Mitten in München:Uni-Live-Chat mit Fliegerbombe

Wenn die eigene Bude virtuell zum Seminarraum wird, kann es schon mal zu kleinen Irritationen für die Mitstudierenden kommen

Kolumne von Ilona Gerdom

Ans Ende der Sommerferien erinnert man sich noch heute. Nach sechs Wochen war es immer das gleiche Gefühlschaos: Auf der einen Seite Unmut wegen der Aussicht auf Hausaufgaben, auf der anderen Vorfreude auf die Mitschüler. Geändert hat sich daran nichts. Endlich die Kommilitonen wiederzusehen, ist definitiv das Highlight zum Start des Studienhalbjahrs. Diesmal aber nicht in der Uni, sondern am Bildschirm zuhause. Willkommen zum ersten digitalen Hochschulsemester.

Beim Dozenten macht sich erst einmal Erleichterung breit. Alle der knapp 40 Studierenden haben es problemlos in den Videochat geschafft. Eine jedoch verkündet gleich, es könne sein, dass sie spontan wegmüsse. Vor ihrer Wohnung sei eine alte Fliegerbombe gefunden worden. Vielleicht wird evakuiert. Dann solle man sich bitte nicht wundern. Kaum drei Minuten im Kurs, klopft es in einem anderen Bildschirmfenster an der Tür. Der Mitbewohner streckt den Kopf herein. Als klar wird, dass hier gerade Uni angesagt ist, verschwindet er schnell wieder. Das Seminar selbst beginnt mit einer kleinen Umfrage.
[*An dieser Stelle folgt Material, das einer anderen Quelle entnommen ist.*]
Lemma remote_size_run path control w w' r : remote_size config path control w = (w', r) ->
  files w' = files w /\
  forall n, r = Ok (Some n) -> exists c, files w !! FtpPath_str path = Some c /\ n = Z.of_nat (length c).
Proof.
  unfold remote_size. intros Hr. unfold bind at 1 in Hr.
  destruct (prepare config path control w) as [w1 [easy | e]] eqn:H1;
    apply (keeps_prepare path control) in H1 as E1; [| injection Hr as <- <-; by split].
  apply prepare_ok in H1 as (t1 & t2 & b & ->). unfold bind at 1 in Hr.
  destruct (set _ _ w1) as [w2 [easy | e]] eqn:H2; [| injection Hr as <- <-; by apply keeps_set in H2 as E2; rewrite E2].
  apply set_ok in H2 as [-> ->]. apply transfer_run in Hr as (p & w2 & trace & Hp & Hr).
  destruct (server_size _ _ _ _ path Hp (size_request _ _ _ _ _)) as [Hf Hn]. cbv beta iota in Hr.
  assert (E : files w' = files w2).
  { revert Hr. apply (preserves_bind files); [auto with keeping | intros []].
    apply preserves_bind; [auto with keeping | intros []]. auto 10 with keeping. }
  rewrite E, Hf, E1. split; [done |]. intros n ->. rewrite <- E1.
  apply bind_ok in Hr as (w3 & [] & _ & Hr). apply bind_ok in Hr as (w4 & [] & _ & Hr).
  destruct (curl_result p) as [[] | e].
  - apply bind_ok in Hr as (w5 & size & Hs & Hr). apply lift_ok in Hs as [_ Hs]. apply map_err_ok in Hs.
    apply lift_ok in Hr as [_ Hr]. destruct (size <? 0) eqn:Hneg; [done |]. injection Hr as <-. apply Hn; [done | done | lia].
  - by destruct (eqb _ _).
Qed.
Wie denn die Stimmung auf einer Skala von eins bis zehn sei? Gar nicht so schlecht, stellt sich heraus. Wer übrigens dachte, dass der Unterricht von der Pandemie ablenkt, der hat sich geirrt. Denn Thema des Seminars ist - genau - Covid-19. Wenn eh alle Wege nach Corona führen, warum dann nicht gleich eine wissenschaftliche Auseinandersetzung mit der Krise?
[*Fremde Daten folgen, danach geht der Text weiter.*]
(* ===== verification/FtpSession.v ===== *)
(** [crates/remote-ftp/src/remote_core.rs]: the adapter and its sessions.

    An upload is staged in a temporary file of its own and goes to the server
    when it is committed. A session is used by one call at a time; its mutexes
    are not poisoned. The secret store is a parameter. *)
From S2P Require Import Prelude RemoteCore Text FtpProtocol FtpTransport.

(** ** Errors *)

Definition remote_error (kind : RemoteErrorKind) (operation : RemoteOperation) (reason : string)
    (retry : RetryDisposition) : RemoteError :=
  {| err_kind := kind; err_operation := operation; err_reason := static_reason reason; err_retry := retry |}.
Definition invalid_input (operation : RemoteOperation) (reason : string) : RemoteError :=
  remote_error EK_InvalidInput operation reason Retry_Never.
Definition unsupported (operation : RemoteOperation) (reason : string) : RemoteError :=
  remote_error EK_Unsupported operation reason Retry_UserAction.
Definition internal_state_error : RemoteError :=
  remote_error EK_Transport Op_Disconnect "ftp_internal_state_unavailable" Retry_Never.

Inductive SecretStoreError := Store_Locked | Store_PermissionDenied | Store_Unavailable | Store_NotFound | Store_Backend.

Definition map_secret_error (error : SecretStoreError) : RemoteError :=
  let '(reason, retry) := match error with
    | Store_Locked => ("secret_store_locked"%string, Retry_UserAction)
    | Store_PermissionDenied => ("secret_store_permission_denied"%string, Retry_UserAction)
    | Store_Unavailable => ("secret_store_unavailable"%string, Retry_Backoff)
    | Store_NotFound => ("secret_store_item_not_found"%string, Retry_UserAction)
    | Store_Backend => ("secret_store_backend_failed"%string, Retry_Backoff)
    end in
  remote_error EK_SecretStore Op_ResolveSecret reason retry.

Definition map_ftp_error (operation : RemoteOperation) (error : FtpError) : RemoteError :=
  match error with
  | Ftp_Cancelled => remote_error EK_Cancelled operation "remote_io_cancelled" Retry_Never
  | Ftp_DeadlineExceeded => remote_error EK_Timeout operation "remote_io_deadline_elapsed" Retry_Backoff
  | Ftp_Configuration _ => invalid_input operation "ftp_invalid_configuration"
  | Ftp_Policy _ => unsupported operation "ftp_policy_rejected"
  | Ftp_Protocol _ => remote_error EK_RemoteProtocol operation "ftp_protocol_verification_failed" Retry_Never
  | Ftp_Remote code failure _ =>
      match (if eqb code (Some 530) then Fail_Authentication
             else if eqb code (Some 550) then Fail_NotFound else failure) with
      | Fail_Trust => remote_error EK_Trust operation "ftps_trust_verification_failed" Retry_UserAction
      | Fail_Authentication => remote_error EK_Authentication operation "ftp_authentication_failed" Retry_Reauthenticate
      | Fail_PermissionDenied => remote_error EK_PermissionDenied operation "ftp_permission_denied" Retry_UserAction
      | Fail_NotFound => remote_error EK_NotFound operation "ftp_path_not_found" Retry_UserAction
      | Fail_Timeout => remote_error EK_Timeout operation "ftp_operation_timed_out" Retry_Backoff
      | Fail_Protocol => remote_error EK_RemoteProtocol operation "ftp_command_failed" Retry_Never
      | Fail_Transport => remote_error EK_Transport operation "ftp_transport_failed" Retry_Backoff
      end
  | Ftp_Io => remote_error EK_Transport operation "ftp_local_io_failed" Retry_UserAction
  end.

Definition SET_PERMISSIONS_UNSUPPORTED : string := "ftp_set_permissions_not_implemented".
Definition IDENTITY_PRECONDITION_UNSUPPORTED : string := "ftp_identity_precondition_not_supported".
Definition ATOMIC_RENAME_UNVERIFIED : string := "ftp_atomic_rename_not_endpoint_verified".

Definition ftp_status (operation : FileOperation) : CapabilityStatus :=
  match operation with
  | FileOp_AtomicRename => Cap_Unsupported (static_reason ATOMIC_RENAME_UNVERIFIED)
  | FileOp_SetPermissions => Cap_Unsupported (static_reason SET_PERMISSIONS_UNSUPPORTED)
  | _ => Cap_Supported
  end.
(** [expect] on [CapabilityMatrix::complete], which takes these rows
    ([ftp_capabilities_complete]). *)
Definition ftp_capabilities : CapabilityMatrix :=
  {| matrix_rows := (fun op => {| cap_operation := op; cap_status := ftp_status op |}) <$> FILE_OPERATIONS |}.
Example ftp_capabilities_complete : CapabilityMatrix_complete (matrix_rows ftp_capabilities) = Ok ftp_capabilities.
Proof. reflexivity. Qed.

(** ** Listings *)

Record MlsdEntry := { mlsd_name : string; mlsd_kind : EntryKind; mlsd_size_bytes : option Z }.

(** The loop over the facts; [None] leaves the line out. *)
Fixpoint mlsd_facts (facts : list string) (kind : EntryKind) (size : option Z) : option (EntryKind * option Z) :=
  match facts with
  | [] => Some (kind, size)
  | fact :: facts =>
      '(key, value) ← split_once "=" fact;
      if str_eq_ignore_ascii_case key "type" then
        if str_eq_ignore_ascii_case value "cdir" || str_eq_ignore_ascii_case value "pdir" then None
        else mlsd_facts facts
               (if str_eq_ignore_ascii_case value "file" then File
                else if str_eq_ignore_ascii_case value "dir" then Directory
                else if starts_with "os.unix=slink" (ascii_lowercase value) then Symlink
                else OtherEntry) size
      else if str_eq_ignore_ascii_case key "size" then mlsd_facts facts kind (parse_u64 value)
      else mlsd_facts facts kind size
  end.

Definition parse_mlsd_entry (line : string) : option MlsdEntry :=
  '(facts, name) ← split_once " " line;
  let name := str_trim_start name in
  if is_empty name then None
  else
    '(kind, size) ← mlsd_facts (List.filter (fun f => negb (is_empty f)) (split_char ";" facts)) OtherEntry None;
    Some {| mlsd_name := name; mlsd_kind := kind;
            mlsd_size_bytes := match kind with Directory => None | _ => size end |}.

Fixpoint trim_slashes (l : list string) : list string :=
  match l with
  | [] => []
  | s :: l' => match trim_slashes l' with
               | [] => if is_empty s then [] else [s]
               | l'' => s :: l''
               end
  end.
(** The last part of a path, but for slashes at its end. *)
Definition path_name (path : RemotePath) : string :=
  default "/"%string (last (trim_slashes (split_char "/" (RemotePath_str path)))).

(** ** Sessions *)

Record PendingWrite := {
  staged : list Z;
  pending_final_path : RemotePath;
  pending_temporary_path : RemotePath;
  pending_expected_size : option Z;
  pending_resume_from : option Z;
  pending_next_offset : Z;
}.

Record FtpRemoteSession := {
  snapshot : RemoteSession;
  writes : gmap Uuid PendingWrite;
  backend : FtpConfig;
}.
Definition put_snapshot (s : RemoteSession) (f : FtpRemoteSession) : FtpRemoteSession :=
  {| snapshot := s; writes := writes f; backend := backend f |}.
Definition put_writes (ws : gmap Uuid PendingWrite) (f : FtpRemoteSession) : FtpRemoteSession :=
  {| snapshot := snapshot f; writes := ws; backend := backend f |}.

(** [seek] and [write_all] at an offset, as far as [count] bytes. *)
Definition write_at (file : list Z) (offset : nat) (bytes : list Z) : list Z :=
  take offset (file ++ replicate (offset - length file) 0) ++ bytes ++ drop (offset + length bytes) file.
Definition after_write (p : PendingWrite) (offset : Z) (bytes : list Z) (next : Z) : PendingWrite :=
  {| staged := write_at (staged p) (Z.to_nat offset) bytes; pending_final_path := pending_final_path p;
     pending_temporary_path := pending_temporary_path p; pending_expected_size := pending_expected_size p;
     pending_resume_from := pending_resume_from p; pending_next_offset := next |}.

Definition ftp_path (path : RemotePath) (operation : RemoteOperation) : result FtpPath RemoteError :=
  map_err (fun _ => invalid_input operation "ftp_remote_path_must_be_absolute") (FtpPath_new (RemotePath_str path)).

Section Session.
Context {W : Type} `{FtpEnv W}.
Abbreviation session A := (mut (FtpRemoteSession * W) A RemoteError) (only parsing).

Definition require {A} (r : result A RemoteError) : session A := lift (fun _ => r).
Definition on_world {A E} (m : mut W A E) : mut (FtpRemoteSession * W) A E :=
  zoom snd (fun w s => (s.1, w)) m.
(** A call of the backend, which is an [FtpAdapter]. *)
Definition on_backend {A} (operation : RemoteOperation) (m : FtpConfig -> mut W A FtpError) : session A :=
  fun s => mut_map_err (map_ftp_error operation) (on_world (m (backend s.1))) s.
Definition local {A} (operation : RemoteOperation) (reason : string) (c : LocalCall) (a : A) : session A :=
  mut_map_err (fun _ => remote_error EK_Transport operation reason Retry_UserAction) (on_world (call c a)).

Definition check_control (control : option RemoteIoControl) (operation : RemoteOperation) : mut W unit RemoteError :=
  match control with
  | None => ret tt
  | Some control => fun w => let '(now, w') := instant w in (w', RemoteIoControl_check control (flags_of w) now operation)
  end.
Definition check (control : RemoteIoControl) (operation : RemoteOperation) : session unit :=
  on_world (check_control (Some control) operation).

Definition unix_time_ms : mut W Z RemoteError :=
  fun w => let '(t, w') := unix_millis w in (w', ok_or internal_state_error (t ≫= checked_i64)).
Definition fresh_id {E} : mut W Uuid E := fun w => let '(u, w') := new_uuid w in (w', Ok u).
Am Ende muss niemand evakuiert werden, und auch sonst läuft der Live-Chat überraschend reibungslos. Einen faden Beigeschmack hat's aber. Normalerweise würde man sich jetzt draußen im kleinen Kreis einfinden, eine bis fünf Zigaretten rauchen und den Kurs Revue passieren lassen. Wann das wieder geht, steht in den Sternen. Bis dahin bleibt einem die Vorfreude.